Maxwell relations from equality of mixed partial derivatives

For twice differentiable thermodynamic potentials, symmetry of mixed second derivatives yields Maxwell relations among conjugate variables.

Maxwell relations from equality of mixed partial derivatives

Statement

Let $\Phi(x_1,\dots,x_n)$ be a thermodynamic potential expressed in its natural variables (e.g. $\Phi=F(T,V,N)$ , $G(T,P,N)$ , or $\Omega(T,V,\mu)$ ).

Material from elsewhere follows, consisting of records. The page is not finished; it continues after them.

(* ===== verification/GsmDecode.v ===== *)
(** * Layer 1 of the GSM receiver: the reception of a synchronisation burst ends

    [gsm_l1_decode_sch] has no bound on its frames, as the refinements before a burst can go on:
    what ends it are the foreground's timeouts. *)
From S2P Require Import Prelude Machine Board Regs Stopwatch Wdt Timeout Smbus GsmRegs GsmChannel GsmTrx GsmCalib GsmBoard GsmLoad Dsp GsmState GsmL1 GsmFrame GsmSelect GsmQuiet GsmScan GsmControl GsmWait GsmTimed GsmSearch.
Import Regs.Pmb8876.

Section Decode.
Context {D : Type} `{!Device D, !StmTimer D}.
#[local] Abbreviation M := (M D gsm).
(** ** Invariant: the receiver is sound, and what the foreground configured is as it was *)
Context (poll : M unit) `{Hpolls : !Polling poll} (Hforward : forward poll).
Context (f : nat) (T : Z) (HT : 0 <= T < 0x10000000000000000) (tps : Z) (Htps : 1000 <= tps) (s0 : gsm).
#[local] Abbreviation anything := (fun _ : control => True).
#[local] Abbreviation in_order := (in_order T tps s0 anything).
#[local] Abbreviation upholds := (upholds T f in_order).
Lemma upholds_modify (g : gsm -> gsm) : (forall s, sound s -> exists c, moves s c (g s)) -> upholds (modify g : M unit).
Proof.
  intros Hg. assert (forward (modify g : M unit)) as Hf by (apply (forward_uses (fun _ => True)); uses_deep). split; [done|]. intros Q w Hw HQ.
  apply (wp_leads f T tps Htps s0 anything anything); [done|unfold keeps_ticks; repeat keeps_step| |done|by auto].
  intros w1 Hs _ _. apply wp_modified. intros w' E _. rewrite E. destruct (Hg _ Hs) as (c & ? & _ & ?). by split_and!.
Qed.
Lemma upholds_fcch_state state : upholds (set_fcch_state state).
Proof.
  split; [apply (forward_uses (fun _ => True)); uses_deep|]. intros Q w Hw HQ. by apply (wp_fcch_state_timed f T tps Htps s0 state anything anything); [| |auto].
Qed.
Lemma upholds_wait cond timeout_ms step : 0 <= timeout_ms -> timeout_ticks timeout_ms tps + 2 < Z.of_nat f -> upholds cond -> upholds step ->
  upholds (wait_until cond timeout_ms step).
Proof.
  intros Hms Hf Hc Hs. split; [apply forward_wait; [apply Hc|apply Hs]|]. intros Q w Hw HQ.
  apply (wp_wait_timed f T HT tps Htps _ _ _ in_order (fun _ => in_order) in_order); try done.
  - intros w1 w2 Hu Hn. split; by apply in_order_unchanged.
  - by intros w1 [? _].
  - by intros w1 [? _].
  - intros w1 H1. by apply (wp_upheld T f in_order); [| |auto].
  - intros w1 H1. apply (wp_upheld T f in_order); [done|done|]. by intros [] w2.
  - intros w1 H1 _. by apply HQ.
  - intros w1 H1 _ _. by apply HQ.
  - intros w1 H1 _. by apply HQ.
Qed.
Lemma upholds_kept {R} (m : M R) : uses (fun _ => True) m -> keeps_ticks m -> quiet m -> upholds m.
Proof. by apply (upholds_quiet f T tps Htps s0 anything). Qed.
Lemma upholds_app : upholds get_app.
Proof. apply upholds_kept; [apply uses_get_app|apply keeps_get_app|apply quiet_get_app]. Qed.
Lemma upholds_poll : upholds (poll_step poll).
Proof.
  split; [by apply forward_poll|]. intros Q w Hw HQ. apply (wp_poll_timed poll Hforward f T tps Htps s0 anything); [done|done|]. by auto.
Qed.

(** ** The commands of the foreground *)
Context (Hconfig : let ms := command_timeout_ms (runtime s0) in 0 <= ms /\ timeout_ticks ms tps + 2 < Z.of_nat f).
Lemma upholds_baseband_off : upholds (dsp_execute_baseband_off poll).
Proof.
  split; [by apply forward_baseband_off|]. intros Q w Hw HQ.
  apply (wp_baseband_off_timed poll Hforward f T HT tps Htps s0 anything); [done|done|done|]. by auto.
Qed.
Lemma upholds_execute : upholds (execute_requested_fcch_command poll).
Proof.
  assert (forall state, upholds (dsp_fcch_refinement_command_start;; set_fcch_state state;; mret true)) as Hrefine.
  { intros state. apply upholds_bind; [|intros _; apply upholds_bind; [apply upholds_fcch_state|intros _; apply upholds_ret]].
    apply upholds_kept; [apply uses_refinement_command|unfold keeps_ticks; repeat keeps_step|apply quiet_refinement_command]. }
  unfold execute_requested_fcch_command. apply upholds_bind; [apply upholds_app|]. intros s.
  destruct (fcch_scan_state (g_fcch s)); lazymatch goal with |- _ (mret true) => apply upholds_ret | |- _ (mbind _ dsp_fcch_refinement_command_start) => apply Hrefine | _ => idtac end.
  - apply upholds_bind; [apply upholds_baseband_off|]. intros []; [|apply upholds_ret]. apply upholds_bind; [apply upholds_fcch_state|intros _; apply upholds_ret].
  - apply upholds_bind; [|intros _; apply upholds_bind; [apply upholds_fcch_state|intros _; apply upholds_ret]].
    apply upholds_kept; [apply uses_fcch_command|unfold keeps_ticks; repeat keeps_step|apply quiet_fcch_command].
  - apply upholds_bind; [apply upholds_baseband_off|]. intros []; [|apply upholds_ret]. apply Hrefine.
Qed.
Lemma upholds_wait_executing reached timeout_ms : 0 <= timeout_ms -> timeout_ticks timeout_ms tps + 2 < Z.of_nat f -> upholds (wait_executing poll reached timeout_ms).
Proof.
  intros Hms Hf. apply upholds_wait; [done|done| |].
  - apply upholds_bind; [apply upholds_app|]. intros s. apply upholds_ret.
  - apply upholds_bind; [apply upholds_execute|]. intros []; [apply upholds_poll|apply upholds_ret].
Qed.
End Decode.

(** What [gsm_l1_decode_sch] hands out. *)
Definition sch_result_of (s : gsm) (ok : bool) (r : gsm_l1_sch_result) : Prop :=
  let l := sch_search_result (g_sch s) in
  if ok then
    sch_scan_state (g_sch s) = SCH_SCAN_COMPLETE /\
    ls_attempt_count r = sch_attempt_count (g_sch s) /\ ls_refinement_attempt_count r = fcch_refinement_attempt_count (g_fcch s) /\
    (ls_decoded r = true <-> sch_attempt_count (g_sch s) <> 0 /\ s_communication_flags l = 0 /\ s_status l = 0) /\
    (ls_decoded r = true -> ls_status r = 0 /\ ls_communication_flags r = 0 /\ ls_data r = fst (s_data l) .| u32 (snd (s_data l) .<< 16) /\
       ls_bsic r = (ls_data r .>> 2) .& 0x3F /\ 0 <= ls_bsic r < 64 /\ ls_frame_number r = sch_data_to_frame_number (ls_data r)) /\
    (ls_decoded r = false -> ls_data r = 0 /\ ls_bsic r = 0 /\ ls_frame_number r = 0)
  else r = L1Sch false 0 0 0 0 0 0 0 0 0.
Lemma sch_result_made s refinements attempts data : let l := sch_search_result (g_sch s) in
  sch_scan_state (g_sch s) = SCH_SCAN_COMPLETE -> refinements = fcch_refinement_attempt_count (g_fcch s) -> attempts = sch_attempt_count (g_sch s) ->
  data = fst (s_data l) .| u32 (snd (s_data l) .<< 16) ->
  sch_result_of s true (if (attempts !=? 0) && (s_communication_flags l ==? 0) && (s_status l ==? 0) then
    L1Sch true refinements attempts (s_metric l) (s_status l) data (s_equalizer_position l) (s_communication_flags l) ((data .>> 2) .& 0x3F) (sch_data_to_frame_number data)
  else L1Sch false refinements attempts 0 0 0 0 0 0 0).
Proof.
  intros l Hc -> -> ->. unfold sch_result_of. fold l.
  assert (forall x, 0 <= x .& 0x3F < 64) as H6 by (intros x; change 0x3F with (Z.ones 6); rewrite Z.land_ones by lia; by apply Z.mod_pos_bound).
  destruct (Z.eqb_spec (sch_attempt_count (g_sch s)) 0), (Z.eqb_spec (s_communication_flags l) 0), (Z.eqb_spec (s_status l) 0);
    cbn; repeat split; intros; destruct_and?; try done; apply H6.
Qed.

Section Ends.
Context {D : Type} `{!Device D, !StmTimer D}.
Lemma wp_decode_sch (poll : M D gsm unit) (candidate : gsm_l1_candidate) (fcch : gsm_l1_fcch_result) (range : gsm_scan_range) (timeout_ms T : Z) (f : nat)
    (w : world D gsm) :
  let tps := ticks_per_s (w_lib w) in
  let fits ms := 0 <= ms /\ timeout_ticks ms tps + 2 < Z.of_nat f in
  Polling poll -> forward poll -> sound (w_app w) -> trx_initialized (w_app w) = true -> lf_detected fcch = true ->
  find_scan_range (c_channel_index candidate) = Some range -> gain_state_ok (c_gain_state candidate) ->
  1000 <= tps -> 0 <= T < 0x10000000000000000 -> T <= now w -> fits timeout_ms -> fits (command_timeout_ms (runtime (w_app w))) ->
  wp (unless_late T) (gsm_l1_decode_sch poll (Some candidate) (Some fcch) true timeout_ms) (fun '(ok, result) w' =>
    (exists r, result = Some r /\ sch_result_of (w_app w') ok r) /\
    sound (w_app w') /\ rest_of (w_app w') = rest_of (with_current_candidate candidate (w_app w)) /\
    T <= now w' /\ ticks_per_s (w_lib w') = tps) f w.
Proof.
  intros tps fits Hpolls Hfwd Hsound Htrx Hdet Hrange Hgain Htps HT Hnow Hfits Hconfig. unfold gsm_l1_decode_sch. apply wp_bind, wp_get_app.
  rewrite Htrx, Hdet, Hrange. simpl negb. cbn [orb]. cbv iota zeta. destruct (find_scan_range_spec _ _ Hrange) as [_ Hidx].
  set (s0 := with_current_candidate candidate (w_app w)).
  apply wp_bind. eapply wp_mono; [apply wp_forward; [apply (forward_uses (fun _ => True)); uses_deep|apply (wp_modified _ _ (fun _ w' => w_app w' = s0 /\ w_lib w' = w_lib w)); by intros w' -> ->]|].
  intros _ w1 [[E1 El] Hn]. assert (in_order T tps s0 (fun _ => True) w1) as H1.
  { split; [split; [lia|by rewrite El]|]. rewrite E1. split_and!; [apply sound_with_candidate; [done|by eapply range_index|done]|done|done]. }
  clear E1 El Hn. do 3 (apply wp_bind, (wp_upheld T f (in_order T tps s0 (fun _ => True)));
    [unfold set_loop_phase; eapply upholds_modify; [lia|]; intros s Hs; eexists; unfold in_fcch, in_sch, in_loop; first [apply moves_fcch|apply moves_sch|apply moves_loop]; [by apply moves_refl|..]; apply (sound_bank _ Hs)|done|];
    clear H1; intros _ w2 H1 _; clear dependent w1; rename w2 into w1).
  apply wp_bind, (wp_upheld T f (in_order T tps s0 (fun _ => True))); [apply upholds_wait_executing; [done|done|done|done|exact Hconfig|apply Hfits|apply Hfits]|done|]. clear H1.
  intros ok w2 ([Hn Ht] & Hs & Hr & _) _. clear dependent w1. rename w2 into w1.
  destruct ok; [|by apply wp_ret; split; [by eexists|]]. simpl negb. cbv iota. apply wp_bind, wp_get_app. case_bool_decide as Est; [|by apply wp_ret; split; [by eexists|]].
  simpl negb. cbv iota zeta. pose proof (sch_result_made (w_app w1) _ _ _ Est eq_refl eq_refl eq_refl) as Hmade.
  destruct (_ && _); apply wp_ret; (split; [eexists; split; [reflexivity|exact Hmade]|done]).
Qed.
(** C11. The reception of the synchronisation burst ends with its timeouts.  Whatever the DSP
    answers, and if it never does, [gsm_l1_decode_sch] comes back for a channel of the bands and
    a result with a burst, within as many rounds of each of its waits as the timeout has ticks,
    unless the low word of the timer wraps meanwhile, where [stopwatch_get] can give a time that is
    too early.  The time processor interrupts at every poll, after what the program does there.
    There is no access outside of a table, and the receiver is sound.  If it reports success the reception is complete; the burst is decoded exactly if the DSP was asked
    and neither its status nor its flags have an error, and then the base station's identity code
    and the frame number are those of the 32 bits the DSP received.  If it does not, the result
    is empty. *)
Theorem sch_decode_ends (serve : M D gsm unit) (candidate : gsm_l1_candidate) (fcch : gsm_l1_fcch_result) (range : gsm_scan_range) (timeout_ms : Z) (f : nat)
    (w : world D gsm) :
  let tps := ticks_per_s (w_lib w) in
  let fits ms := 0 <= ms /\ timeout_ticks ms tps + 2 < Z.of_nat f in
  harmless serve -> forward serve -> sound (w_app w) -> trx_initialized (w_app w) = true -> lf_detected fcch = true ->
  find_scan_range (c_channel_index candidate) = Some range -> gain_state_ok (c_gain_state candidate) ->
  1000 <= tps -> 0 <= now w < 0x10000000000000000 -> fits timeout_ms -> fits (command_timeout_ms (runtime (w_app w))) ->
  wp (unless_late (now w)) (gsm_l1_decode_sch (polled serve) (Some candidate) (Some fcch) true timeout_ms) (fun '(ok, result) w' =>
    (exists r, result = Some r /\ sch_result_of (w_app w') ok r) /\
    sound (w_app w') /\ rest_of (w_app w') = rest_of (with_current_candidate candidate (w_app w))) f w.
Proof.
  intros tps fits Hserve Hfwd Hs Htrx Hdet Hrange Hgain Htps Hnow Hfits Hconfig. pose proof (polled_polling serve Hserve).
  assert (forward (polled serve)) by (apply forward_bind; [done|]; intros _; apply (forward_uses (fun _ => True)), uses_irq).
  eapply wp_mono; [by eapply wp_decode_sch|]. by intros [ok result] w' (? & ? & ? & _).
Qed.
End Ends.

Lemma sch_decode_ends_witness :
  let w := World (D := N * (port -> Z)) (1000%N, fun _ => 0) ∅ [] lib_ticking ready_gsm in
  let found := L1Fcch true 1 zero_fcch 0 0 in
  wp (@unless_late _ _ tick_device tick_timer 1000) (@gsm_l1_decode_sch _ tick_device (@polled _ tick_device (mret tt)) (Some candidate_10) (Some found) true 500)
    (fun '(ok, result) w' =>
      (exists r, result = Some r /\ sch_result_of (w_app w') ok r) /\
      sound (w_app w') /\ rest_of (w_app w') = rest_of (with_current_candidate candidate_10 (w_app w))) 1100%nat w.
Proof.
  intros w found. assert (exists range, find_scan_range 10 = Some range) as [range Er] by by eexists.
  apply (sch_decode_ends (Device0 := tick_device) (StmTimer0 := tick_timer) (mret tt) candidate_10 found range 500 1100 w);
    [apply harmless_ret|intros f v; apply Z.le_refl|exact ready_sound|done|done|exact Er|by vm_compute|by vm_compute|by vm_compute|by vm_compute|by vm_compute].
Defined.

Assume $\Phi$ is $C^2$ (twice continuously differentiable) in those variables.

If the differential has the form

d\Phi = \sum_{i=1}^n a_i(x)\,dx_i,

then each coefficient is a partial derivative $a_i = \left(\frac{\partial \Phi}{\partial x_i}\right)_{x_{j\neq i}}$ , and symmetry of the Hessian implies the identities

\left(\frac{\partial a_i}{\partial x_j}\right)_{x_{k\neq i,j}} ={} \left(\frac{\partial a_j}{\partial x_i}\right)_{x_{k\neq i,j}} \quad\text{for all } i\neq j.

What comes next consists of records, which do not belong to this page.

(* ===== verification/GsmProgram.v ===== *)
(** * The GSM channel scan ([unit/dsp/hle/gsm-channel-scan.c])

    The program around layer 1 of the receiver: it scans the bands, searches the candidates for
    a base station's frequency-correction burst, probes the largest gain and receives the
    synchronisation burst, and reports with the unit-test library.  It has the receiver's and
    the library's variables ([zoom]); the interrupt of the time processor is taken in the poll
    that it gives to layer 1. *)
From S2P Require Import Prelude Machine Board Regs Stopwatch Wdt Timeout Smbus TestLib GsmRegs GsmChannel GsmTrx GsmCalib GsmBoard GsmLoad Dsp GsmState GsmL1 GsmFrame GsmSelect GsmQuiet GsmScan GsmControl GsmWait GsmTimed GsmSearch GsmDecode GsmSurvey.
Import Regs.Pmb8876.

Definition CHANNEL_SCAN_TIMEOUT_MS : Z := 60000.
Definition L1_COMMAND_TIMEOUT_MS : Z := 100.
Definition FCCH_CANDIDATE_TIMEOUT_MS : Z := 1000.
Definition SCH_CANDIDATE_TIMEOUT_MS : Z := 40000.
Definition GSM_SCAN_CANDIDATE_COUNT : Z := 128.
Definition GSM_GAIN_STEP_MASK : Z := 0x3F.
Definition GSM_MAX_GAIN_STEP : Z := 45.

(** The statics: the receiver's, the unit-test library's and the program's. *)
Record program := Program {
  p_gsm : gsm; p_tests : tests;
  candidates : list gsm_l1_candidate; fcch_results : list gsm_l1_fcch_result; candidate_count : Z }.
Definition with_gsm v (s : program) : program := Program v (p_tests s) (candidates s) (fcch_results s) (candidate_count s).
Definition with_tests v (s : program) : program := Program (p_gsm s) v (candidates s) (fcch_results s) (candidate_count s).
Definition with_candidates found (s : program) : program :=
  Program (p_gsm s) (p_tests s) (found ++ drop (length found) (candidates s)) (fcch_results s) (Z.of_nat (length found)).
Definition with_fcch_result (i : Z) v (s : program) : program :=
  Program (p_gsm s) (p_tests s) (candidates s) (<[Z.to_nat i := v]> (fcch_results s)) (candidate_count s).

Definition gsm_band_get_name (band : gsm_band) : string :=
  match band with
  | GSM_BAND_900 => "GSM900" | GSM_BAND_DCS1800 => "DCS1800" | GSM_BAND_PCS1900 => "PCS1900" | GSM_BAND_850 => "GSM850"
  | GSM_BAND_COUNT => "unknown"
  end.
Definition round_dbm_x16 (dbm_x16 : Z) : Z :=
  if dbm_x16 <? 0 then - Z.quot (- dbm_x16 + Z.quot MON_RAW_VALUES_PER_DB 2) MON_RAW_VALUES_PER_DB
  else Z.quot (dbm_x16 + Z.quot MON_RAW_VALUES_PER_DB 2) MON_RAW_VALUES_PER_DB.
Definition with_maximum_gain (c : gsm_l1_candidate) : gsm_l1_candidate :=
  Candidate (c_band c) (c_channel_index c) (c_arfcn c) ((c_gain_state c .& u16 (Z.lnot GSM_GAIN_STEP_MASK)) .| GSM_MAX_GAIN_STEP)
    (c_rx_level_dbm_x16 c) (c_afc_frequency_hz c).

(** A part's operation, in the whole. *)
Definition zoom {D A P R} (get : P -> A) (put : A -> P -> P) (m : M D A R) : M D P R := fun f w =>
  match m f (World (w_dev w) (w_mem w) (w_log w) (w_lib w) (get (w_app w))) with
  | Done r w' => Done r (World (w_dev w') (w_mem w') (w_log w') (w_lib w') (put (w_app w') (w_app w)))
  | Stop c w' => Stop c (World (w_dev w') (w_mem w') (w_log w') (w_lib w') (put (w_app w') (w_app w)))
  end.

Section Code.
Context {D : Type} `{!Device D} `{B : Board} `{Hw : !I2cHw D gsm} `{TestBuild}.
Context (printf : forall A, message -> M D A unit) (BOARD_NAME : string) (DSP_USER_ROMS : list dsp_user_rom).
#[local] Abbreviation M := (M D program).
Definition in_gsm {R} (m : Machine.M D gsm R) : M R := zoom p_gsm with_gsm m.
Definition in_tests {R} (m : Machine.M D tests R) : M R := zoom p_tests with_tests m.
Definition print (format : string) (args : list printf_arg) : M unit := printf program (format +:+ NL, args).
Definition set_candidates (found : list gsm_l1_candidate) : M unit := s ← get_app; put_app (with_candidates found s).
Definition set_fcch_result (i : Z) (v : gsm_l1_fcch_result) : M unit := s ← get_app; put_app (with_fcch_result i v s).

(** What [poll_l1_runtime] calls, [test_watchdog_serve], is [wdt_serve]. *)
Definition poll_l1_runtime : Machine.M D gsm unit := wdt_serve.
Definition irq_handler : Machine.M D gsm unit :=
  irq_number ← rd32 VIC_IRQ_CURRENT;
  when (irq_number ==? VIC_TPU_INT0_IRQ) gsm_l1_tpu_irq;;
  wr32 VIC_IRQ_ACK 1.
(** The poll and the interrupt meanwhile. *)
Definition runtime_poll : Machine.M D gsm unit := poll_l1_runtime;; irq_handler.
Definition L1_RUNTIME : gsm_l1_runtime := Runtime true L1_COMMAND_TIMEOUT_MS.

These are Maxwell relations (see Maxwell relations ) once the $a_i$ are identified with conjugate variables via the standard thermodynamic definitions.

Canonical examples

For the Helmholtz free energy $F(T,V,N)$ ,
$dF = -S\,dT - P\,dV + \mu\,dN,$
so $S= -(\partial F/\partial T)_{V,N}$ and $P= -(\partial F/\partial V)_{T,N}$ , hence
$\left(\frac{\partial S}{\partial V}\right)_{T,N} ={} \left(\frac{\partial P}{\partial T}\right)_{V,N}.$
For the Gibbs free energy $G(T,P,N)$ ,
$dG = -S\,dT + V\,dP + \mu\,dN,$
giving
$\left(\frac{\partial S}{\partial P}\right)_{T,N} ={} -\left(\frac{\partial V}{\partial T}\right)_{P,N}.$
For the grand potential $\Omega(T,V,\mu)$ ,
$d\Omega = -S\,dT - P\,dV - N\,d\mu,$
giving, for instance,
$\left(\frac{\partial S}{\partial V}\right)_{T,\mu} ={} \left(\frac{\partial P}{\partial T}\right)_{V,\mu}.$

Key hypotheses

The system is described by a state function $\Phi$ in equilibrium (see thermodynamic equilibrium ).
$\Phi$ is $C^2$ in its natural variables, so mixed partial derivatives commute.
Conjugate variables are defined by partial derivatives of the potential (e.g. temperature , pressure , chemical potential ).

Key conclusions

Each Maxwell relation is an instance of $\partial^2\Phi/\partial x_i\partial x_j = \partial^2\Phi/\partial x_j\partial x_i$ after substituting the derivative definitions of the conjugate variables.
Practically, these relations convert difficult-to-measure derivatives (e.g. derivatives of entropy) into derivatives of more accessible quantities (e.g. pressure–temperature slopes).

Cross-links to definitions

Proof idea / significance

Since $\Phi$ is a state function, $a_i=\partial\Phi/\partial x_i$ . If $\Phi$ is $C^2$ , then mixed derivatives commute:

\frac{\partial}{\partial x_j}\left(\frac{\partial \Phi}{\partial x_i}\right) ={} \frac{\partial}{\partial x_i}\left(\frac{\partial \Phi}{\partial x_j}\right).

Identifying $a_i$ with (signed) conjugate variables via the differential (e.g. $-S$ is the coefficient of $dT$ in $dF$ ) yields the standard Maxwell relations.

Significance: Maxwell relations are consistency conditions expressing the integrability of thermodynamics, and they underpin many experimentally useful identities.